What is Income from house property?

Income from house property is mainly the rent which is earned from the House property and it is chargeable to tax. However, sometimes the tax owner has to pay tax on ‘deemed rent’ if the property is not declared to IT-Department.

Income from house property is included if it satisfies all the below conditions:
1. The individual is the owner of the property.
2. The property should include house, buildings, and road.
3. This property can be used by the landlord for any of the purposes expect for running a business or profession.



Tax Deductions on Home Loans

1. Tax Deduction under the Section 24

Under Section 24, Homeowners can claim deduction up to Rs 2 lakh on their home loan interest only when the owner or any of family members live in that property. This condition is also applicable when your house is vacant.
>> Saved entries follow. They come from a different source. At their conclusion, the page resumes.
(** A device that hands out a challenge and accepts the commit. *)
Definition INIT_SPK : string := "AAAAAAAAAAAAAAAAAAAAAAAAAAAAAAAAAAAAAAAAAAA=".
Definition init_table : list (string * json) :=
  [("challenge", JObject [("eid", JString "EID"); ("spk", JString INIT_SPK);
                          ("jti", JString "J1");
                          ("exp", JNumber (double_of_int64 1790000060))]);
   ("done", JObject [("token", JString "tok"); ("instanceid", JString "uuid-1");
                     ("reboot_required", JBool true)])].
Definition init_world : @world (fake_platform init_table) :=
  fake_world [http 200 "challenge"; http 200 "done"] true None.
Definition init_params : ehem_init_params :=
  {| ip_abi_size := SIZEOF_ehem_init_params; ip_passphrase := Some "correct horse";
     ip_master_secret := Some (repeat 3 32); ip_user := Some "alice";
     ip_email := Some "a@example.com"; ip_hostname := Some "hem"; ip_ip := Some "10.0.0.2/24";
     ip_storage_mode := 1; ip_storage_disk0size := 1048576; ip_origin := None; ip_dnsd := 0;
     ip_no_trusted_ts := 0; ip_no_trusted_backend := 0; ip_no_allow_keysearch := 1;
     ip_gen_csr := 0; ip_ctx_id := 0 |}.

Lemma device_init_opens_session_witness :
  exists token exp,
    auth (w_ctx (snd (@ehem_device_init (fake_platform init_table) session_request
                        (Some init_params) true init_world))) = Some
      {| passphrase := Some "correct horse"%string; retain := true; username := None;
         mobile := false;
         cache := [{| te_scope := "system:config"; te_token := token; te_exp := exp |}] |}.
Proof.
  destruct (@device_init_opens_session (fake_platform init_table) (Some init_params) true
    (Some {| ii_reboot_required := true; ii_instanceid := "uuid-1"; ii_csr := None;
             ii_genuine := None |}) init_world)
    as (pp & p & r & token & exp & Hpp & Hp & Hr & _ & _ & _ & Ha & _).
  - vm_compute. reflexivity.
  - exists token, exp. injection Hpp as <-. subst p. injection Hr as <-. exact Ha.
Defined.

(** ** The token *)

(** Any compact token the SDK signs: two segments that decode to the header and
    the payload and a third that encodes the MAC of both under the key, in a
    form the SDK's own reader takes apart again. *)
Definition signed_by {P : Platform} (header payload : string) (key : bytes) (token : string)
    : Prop :=
  exists hs ps sig n mac,
    token = hs +:+ "." +:+ ps +:+ "." +:+ sig /\
    (forall cap, strlen header <= cap ->
       ehem_b64url_decode (Some hs) (strlen hs) false cap = Some (bytes_of_string header)) /\
    (forall cap, strlen payload <= cap ->
       ehem_b64url_decode (Some ps) (strlen ps) false cap = Some (bytes_of_string payload)) /\
    p_hmac_sha256 n key (bytes_of_string (hs +:+ "." +:+ ps)) = (EHEM_OK, mac) /\
    ehem_b64url_encode (Some mac) 32 false 44 = Some sig /\
    jwt_payload_segment token = Some ps.

Section Token.
Context {P : Platform}.

Lemma append_assoc_str s t u : (s +:+ t) +:+ u = s +:+ t +:+ u.
Proof. induction s as [|c s IH]; [done|]. by rewrite !append_cons, IH. Qed.

Lemma url_segment_decodes (s : string) cap seg n :
  url_encode (bytes_of_string s) cap = Some seg -> strlen s <= n ->
  ehem_b64url_decode (Some seg) (strlen seg) false n = Some (bytes_of_string s).
Proof.
  intros ->%url_encode_some Hn. apply (decode_encode_loop B64_URL_ALPHA false).
  - apply bytes_of_string_range.
  - by rewrite length_bytes_of_string.
Qed.

Lemma sign_compact_signed header payload key :
  hoare (fun _ => True) (sign_compact header payload key)
    (fun token _ => signed_by header payload key token).
Proof.
  intros w _. unfold sign_compact, bind at 1, malloc, ask. cbn [fst snd].
  destruct (url_encode (bytes_of_string header) 256) as [hs|] eqn:Eh; [|done].
  destruct (p_malloc (w_tick w)); [|done].
  destruct (url_encode (bytes_of_string payload) _) as [ps|] eqn:Ep; [|done].
  unfold bind at 1. cbn [fst snd w_tick]. destruct (p_malloc (S (w_tick w))); [|done].
  cbn [negb]. unfold bind. cbn [fst snd w_tick].
  destruct (p_hmac_sha256 _ _ _) as [rc mac] eqn:Em. unfold check_rc. cbn [fst snd].
  destruct rc; try done. unfold ret at 1.
  change (ehem_b64url_encoded_len (Z.of_nat EHEM_SHA256_SIZE) + 1) with 44.
  change (Z.of_nat EHEM_SHA256_SIZE) with 32.
  destruct (ehem_b64url_encode (Some mac) 32 false 44) as [sig|] eqn:Es; [|done].
  cbn [ret]. exists hs, ps, sig, (S (S (w_tick w))), mac.
  rewrite !append_assoc_str. split_and!; [done| | |done|done|].
  - intros cap Hc. by eapply url_segment_decodes.
  - intros cap Hc. by eapply url_segment_decodes.
  - apply url_encode_some in Eh, Ep. unfold jwt_payload_segment.
    assert (forall x, "." +:+ x = String "." x) as Hdot by done.
    rewrite !Hdot, Eh, strchr_dot by apply url_text_plain. cbn [mbind option_bind].
    by rewrite Ep, strchr_dot by apply url_text_plain.
Qed.
End Token.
When you have given your house on rent, the whole interest on the home loan is given as deduction.

Here, the deduction on the interest is limited to Rs 30,000 if you unable to fulfill any of the conditions given below for the 2 Lakh refund.

All the conditions required for 2 lakh refund are as follows:
1. The home loan should only be taken for purchase and construction of new property.
2. The loan must have been taken after April 1, 1999.
3. Here, the purchase or the Construction should be completed within 3 years from the end of the financial year in which loan was taken.

When is the deduction limited to Rs. 30,000?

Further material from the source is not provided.